In an industrial situation you would most probably find the CWS and CWR temperatures specified in the design document, but your problem seems to be a classroom exercise. If the professor has not specified the CWR temperature then allow a rise of 8 to 10 deg C if that is possible. If you get to the situation mentioned by djack where the CWR temperature gets too close to the condensing temperature you either have to do as I described above where the CW temperature rise was restricted to a few degrees, or raise the distillation column pressure (and therefore the condensing temperature) as described by djack. A low temperature rise means a larger (more expensive) cooling tower and a pressurised distillation column means a thicker (more expensive) shell.

Edited by katmar, 25 February 2010 - 06:33 AM.

[ankur2061]

Hi,

I'm designing a distillation column in Hysys and I need to optimize it. In order to achieve this I need to work out the outlet temperature of the cooling water that it's used in the condenser that I have in the top of my column. I tried to do some energy balances but I don't have the cooling water mass flow. I only know the condenser duty, the inlet and outlet temperature of the stream that comes from my column and the inlet temperature of the cooling water.

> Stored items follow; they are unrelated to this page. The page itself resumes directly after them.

(** The store, and the requests that went to the queue of the server. *)
Definition chat_world : Type := list routeRequest * store.
Definition handle (p : Prog gorm_error routeRequest) (w : chat_world) : bool * chat_world :=
  match p w.2 with (Ok r, s) => (true, (w.1 ++ [r], s))%list | (Err _, s) => (false, (w.1, s)) end.
(** The reader of a process without Kafka, and the handler of the consumer. *)
Definition by_socket (r : reading) : chat_world → bool * chat_world := handle (HandleMessage e accepts (by_user r) (said r)).
Definition by_consumer (ev : ChatEvent) : chat_world → bool * chat_world := handle (handle_event e accepts ev).
(** The readers without Kafka: an error is logged and the next message is handled. *)
Definition sockets (rs : list reading) (w : chat_world) : chat_world := foldl (λ w r, (by_socket r w).2) w rs.
Fixpoint all_accepted (rs : list reading) (w : chat_world) : Prop :=
  match rs with [] => True | r :: rs => (by_socket r w).1 = true ∧ all_accepted rs (by_socket r w).2 end.
Fixpoint settled (offset : nat) (rs : list reading) : list consume_step :=
  match rs with [] => [] | r :: rs => Handled (event_of_reading r) true :: Committed offset true :: settled (S offset) rs end.

Lemma published_spec r raw : reading_text r → published r raw →
  read_turn (by_user r) false (with_id r) (at_time r) (Some (said r)) = ReadHandles (said r)
  ∧ decode_event raw = Some (event_of_reading r)
  ∧ by_consumer (event_of_reading r) = by_socket r.
Proof.
  destruct r as [user id now m]. intros (Hid&Hw1&Hw2&Hw3&Hw4) (ev&key&Hr&Hp). cbn [by_user with_id at_time said] in *. revert Hr. unfold read_turn.
  case_bool_decide as Hu; [done|]. destruct (negb (validDestination _ _)) eqn:Hv; [done|]. intros [= <-]. split; [done|].
  assert (wschat.ReceiveType m = ReceiveTypeUser ∨ wschat.ReceiveType m = ReceiveTypeGroup) as Hty.
  { apply negb_false_iff in Hv. unfold validDestination in Hv. case_bool_decide; [done|].
    destruct (_ =? ReceiveTypeUser) eqn:H1; [left; by apply Z.eqb_eq|]. destruct (_ =? ReceiveTypeGroup) eqn:H2; [right; by apply Z.eqb_eq|done]. }
  unfold Publish in Hp. destruct (print_event _) as [raw'|] eqn:Hpr; [|done]. injection Hp as _ <-.
  split; [|by subst user].
  apply (event_round_trip (MkEvent id user (wschat.ReceiveID m) (wschat.ReceiveType m) (wschat.Content m) now)); [by constructor|exact Hpr].
Qed.
Lemma Consume_record commit offset r raw raws w : reading_text r → published r raw →
  Consume by_consumer commit offset (raw :: raws) w =
    (let '(ok, w) := by_socket r w in
     if ok : bool then
       let '(done, w) := commit offset w in
       if done : bool
       then let '(steps, w) := Consume by_consumer commit (S offset) raws w in
            (Handled (event_of_reading r) true :: Committed offset true :: steps, w)
       else ([Handled (event_of_reading r) true; Committed offset false], w)
     else ([Handled (event_of_reading r) false], w)).
Proof.
  intros Ht Hp. destruct (published_spec r raw Ht Hp) as (_&Hd&Hc). cbn [Consume]. rewrite Hd, Hc.
  by rewrite bool_decide_false by apply Ht.
Qed.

Does anyone want to help me?

Please, I would appreciate if someone could help me.

Thank you.

veronika,

You can approach the problem in following manner:

Calculate a CW flow rate for a given CW inlet line size with a velocity of say 1.5 m/s using the equation:

V = A.v

where:

V = volumetric flow rate m3/h
A = c/s area of pipe, m2
v = velocity in m/s (1.5 m/s should be good for starters)

Convert the volume flow rate to mass flow rate by multiplying with density (1000 kg/m3 is a good figure to start with)

The mass rate as obtained above may then be used in the heat balance equation:

Q = m*Cp*(T2-T1)

where:
Q = condenser duty, kcal/h
m = mass flow rate as calculated above, kg/h
Cp = Specific heat capacity of water, kcal/kg-°C (=1)
T2 = CW return temperature, °C
T1 = CW supply temperature, °C

Solve for T2 to arrive at your outlet temperature

You may also consider a CW delta T of 8 to 10°C (very commonly considered for CW circuits) across the condenser and arrive at the CW inlet flow rate as suggested by Doug & Harvey.

Hope this helps.

Regards,
Ankur.

[fallah]

Calculate a CW flow rate for a given CW inlet line size with a velocity of say 1.5 m/s

Which inlet line size?

This data isn't among the information available for Post Originator.

[Padmakar Katre]

Hi,

I'm designing a distillation column in Hysys and I need to optimize it. In order to achieve this I need to work out the outlet temperature of the cooling water that it's used in the condenser that I have in the top of my column. I tried to do some energy balances but I don't have the cooling water mass flow. I only know the condenser duty, the inlet and outlet temperature of the stream that comes from my column and the inlet temperature of the cooling water.

Does anyone want to help me?

Please, I would appreciate if someone could help me.

Thank you.

Dear,
The cooling water flow is calculated based on the,
1 Range of the cooling water and
2.The condenser approach.
In you case you have the condenser duty and cooling water supply temperature(Tc1) and the process side outlet temperature(Th2). Just find the approach(Th2 - Tc2) of 5 Deg C and set the outlet temperature of the cooling water and calculate the cooling water flow based on (Q = m*Cp*DT) now this scenario is applicatble when you have a single shell or two/mulptiple shells in parallel. In another scenario you can take the range of the cooling water which is noramaly varies from 8 to 10 deg c and calculate the cooling water flow. To optimize the overhead condenser configuration takes many points into consideration which I could list as below,
1.The minimum cooling water velcity.
2.The single shell size (min and max economical)
3.Process side allowable pressure drop (which is quite crucial)
I hope this helps a little.

[Padmakar Katre]

Dear,
You can use HTFS+ inorder to make the different cases for simulation and designs/ratings and find the optimum one.